[Work to complete] Go through the listing and copy each line with the string "gmap".
********
(** * Language-identification notebooks: data handling and evaluation glue

    A shallow embedding of the Python functions defined in the two notebooks
    (the BERT fine-tuning notebook and the TF-IDF / Word2Vec notebook):
    [load_data_sample], [load_datasets], the label indexer ([lang2idx],
    [encode_labels], [label_to_index], [index_to_language]),
    [word2vec_transform], [predict_language], [train_and_tune_model] and
    [predict_and_evaluate].

    Python's interpreter state that the functions touch (the file system, the
    state of the module-level generator of [random], the notebook's global
    name [word2vec]) is threaded explicitly through a state-and-exception
    monad.  Calls into [random], NumPy, NLTK, gensim and scikit-learn are
    taken through interfaces that record the documented behaviour the
    notebooks rely on.  [print] only writes to the notebook's output area and
    is left out. *)

From Stdlib Require Import ZArith QArith Lia.
From Stdlib Require Import Strings.String Strings.Ascii.
From stdpp Require Import base option list gmap strings sorting.
From stdpp Require Import pretty.

Local Open Scope Z_scope.
Local Open Scope nat_scope.
Close Scope Q_scope.

(** ** Python strings *)

(** A [str] is a sequence of Unicode code points. *)
Abbreviation str := (list N).

(** String literals of the development, for ASCII text. *)
Definition lit (s : string) : str :=
  (fun a => N_of_ascii a) <$> list_ascii_of_string s.

(** [str.isspace] on one code point: the code points CPython treats as
    whitespace. *)
Definition isspace (c : N) : bool :=
  ((9 <=? c) && (c <=? 13) || (28 <=? c) && (c <=? 32)
   || (c =? 133) || (c =? 160) || (c =? 5760)
   || (8192 <=? c) && (c <=? 8202)
   || (c =? 8232) || (c =? 8233) || (c =? 8239) || (c =? 8287)
   || (c =? 12288))%N.

Fixpoint lstrip (s : str) : str :=
  match s with
  | c :: s' => if isspace c then lstrip s' else s
  | [] => []
  end.

Definition rstrip (s : str) : str := reverse (lstrip (reverse s)).

(** [s.strip()] *)
Definition strip (s : str) : str := rstrip (lstrip s).

(** Code-point order on strings, the order [sorted] uses. *)
Fixpoint str_leb (s t : str) : bool :=
  match s, t with
  | [], _ => true
  | _ :: _, [] => false
  | a :: s', b :: t' => (a <? b)%N || (a =? b)%N && str_leb s' t'
  end.

Definition str_le (s t : str) : Prop := str_leb s t = true.

#[export] Instance str_le_dec : RelDecision str_le.
Proof. intros s t. unfold str_le. apply _. Defined.

(** ** Exceptions *)

(** The key of a failed dictionary lookup: a label or an index. *)
Inductive key : Type :=
| KStr (s : str)
| KInt (i : nat).

Inductive exn : Type :=
| FileNotFoundError (path : string)
| ValueError
| TypeError
| IndexError
| KeyError (k : key)
| NameError (name : string).

Definition result (A : Type) : Type := (exn + A)%type.

Definition ok {A} (a : A) : result A := inr a.
Definition throw {A} (e : exn) : result A := inl e.

Definition result_bind {A B} (r : result A) (k : A -> result B) : result B :=
  match r with
  | inl e => inl e
  | inr a => k a
  end.

(** [[f x for x in l]] where [f] may raise: the first exception aborts. *)
Fixpoint result_map {A B} (f : A -> result B) (l : list A) : result (list B) :=
  match l with
  | [] => ok []
  | x :: l' =>
      result_bind (f x) (fun y =>
      result_bind (result_map f l') (fun ys => ok (y :: ys)))
  end.

(** [l[i]] for a non-negative index. *)
Definition getitem {A} (l : list A) (i : nat) : result A :=
  match l !! i with
  | Some x => ok x
  | None => throw IndexError
  end.

(** ** The [random] module

    [random.seed(a)] replaces the state of the shared generator by one that
    depends on [a] only; [random.sample(range(n), k)] draws from the shared
    generator and advances it.  The generator itself (the Mersenne Twister)
    is not part of the notebooks, so the development is parametric in it and
    relies on what the library documents for [sample]: a [ValueError] when
    [k] is negative or larger than the population, and otherwise [k]
    positions of the population, none chosen twice. *)

Class PyRandom : Type := {
  rng : Type;
  seed : Z -> rng;
  sample_range : rng -> nat -> Z -> result (list nat) * rng
}.

Class PyRandomLaws (random_module : PyRandom) : Prop := {
  sample_range_error : forall g n k,
    (k < 0 \/ Z.of_nat n < k)%Z ->
    (sample_range g n k).1 = throw ValueError;
  sample_range_ok : forall g n k,
    (0 <= k <= Z.of_nat n)%Z ->
    exists idx, (sample_range g n k).1 = ok idx
      /\ length idx = Z.to_nat k
      /\ NoDup idx
      /\ Forall (fun i => i < n) idx
}.

(** ** Numerical and NLP libraries

    Floating-point numbers, Unicode case mapping, NLTK's tokenizer and
    gensim's training are used as black boxes.  [column_means] is NumPy's
    mean over axis 0 of a non-empty stack of rows. *)

Class Libraries : Type := {
  float64 : Type;
  nan : float64;
  column_means : list (list float64) -> list float64;
  lower : str -> str;
  word_tokenize : str -> list str;
  (** [Word2Vec(sentences, ...)] followed by [build_vocab] and [train]:
      the vocabulary [model.wv.index_to_key] and the lookup [model.wv[word]].
      Training is taken to succeed; what gensim raises on a corpus with an
      empty vocabulary is not modelled. *)
  Word2Vec_index_to_key : list str -> list str;
  Word2Vec_wv : list str -> str -> list float64
}.

Section Notebook.
Context {random_module : PyRandom} {libraries : Libraries}.

(** ** Interpreter state *)

(** The files on disk (as [readlines] returns them: one [str] per line,
    line terminator included), the state of the generator shared by the
    functions of [random], and the binding of the notebook-level name
    [word2vec] ([None] while the name is not defined). *)
Record world : Type := World {
  files : gmap string (list str);
  generator : rng;
  global_word2vec : option (gmap str (list float64))
}.

(** Computations that read and update the interpreter state and may raise. *)
Definition M (A : Type) : Type := world -> result A * world.

Definition ret {A} (a : A) : M A := fun w => (ok a, w).
Definition lift {A} (r : result A) : M A := fun w => (r, w).

Definition bind {A B} (m : M A) (k : A -> M B) : M B :=
  fun w =>
    match m w with
    | (inl e, w') => (inl e, w')
    | (inr a, w') => k a w'
    end.

Notation "x <- m ;; k" := (bind m (fun x => k))
  (at level 100, m at next level, right associativity).
Notation "m ;;; k" := (bind m (fun _ => k))
  (at level 100, right associativity).

(** [with open(filepath, 'r', encoding='utf-8') as file: file.readlines()].
    [files] holds the regular files that decode as UTF-8; what [open] and
    [readlines] raise on a directory or on undecodable bytes is not
    modelled. *)
Definition readlines (filepath : string) : M (list str) :=
  fun w =>
    match files w !! filepath with
    | Some lines => (ok lines, w)
    | None => (throw (FileNotFoundError filepath), w)
    end.

(** [random.seed(a)] *)
Definition random_seed (a : Z) : M unit :=
  fun w => (ok tt, World (files w) (seed a) (global_word2vec w)).

(** [random.sample(range(n), k)] *)
Definition random_sample_range (n : nat) (k : Z) : M (list nat) :=
  fun w =>
    let '(r, g) := sample_range (generator w) n k in
    (r, World (files w) g (global_word2vec w)).

(** ** Deterministic sampler *)

(** [lines[i].strip()] *)
Definition strip_line (lines : list str) (i : nat) : result str :=
  result_bind (getitem lines i) (fun l => ok (strip l)).

Definition load_data_sample (filepath : string) (sample_size : Z)
    (random_state : Z) : M (list str) :=
  lines <- readlines filepath ;;
  random_seed random_state ;;;
  sampled_indices <- random_sample_range (length lines) sample_size ;;
  lift (result_map (strip_line lines) sampled_indices).

(** [picks lines i out]: [out] is line number [i] of [lines], stripped. *)
Definition picks (lines : list str) (i : nat) (out : str) : Prop :=
  strip <$> lines !! i = Some out.

(** The default of the [random_state] argument, and the defaults of the
    sample sizes of [load_datasets]. *)
Definition default_random_state : Z := 42.
Definition default_train_sample_size : Z := 25000.
Definition default_test_sample_size : Z := 10000.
********
[Output for this exercise]
From stdpp Require Import base option list gmap strings sorting.
  files : gmap string (list str);
  global_word2vec : option (gmap str (list float64))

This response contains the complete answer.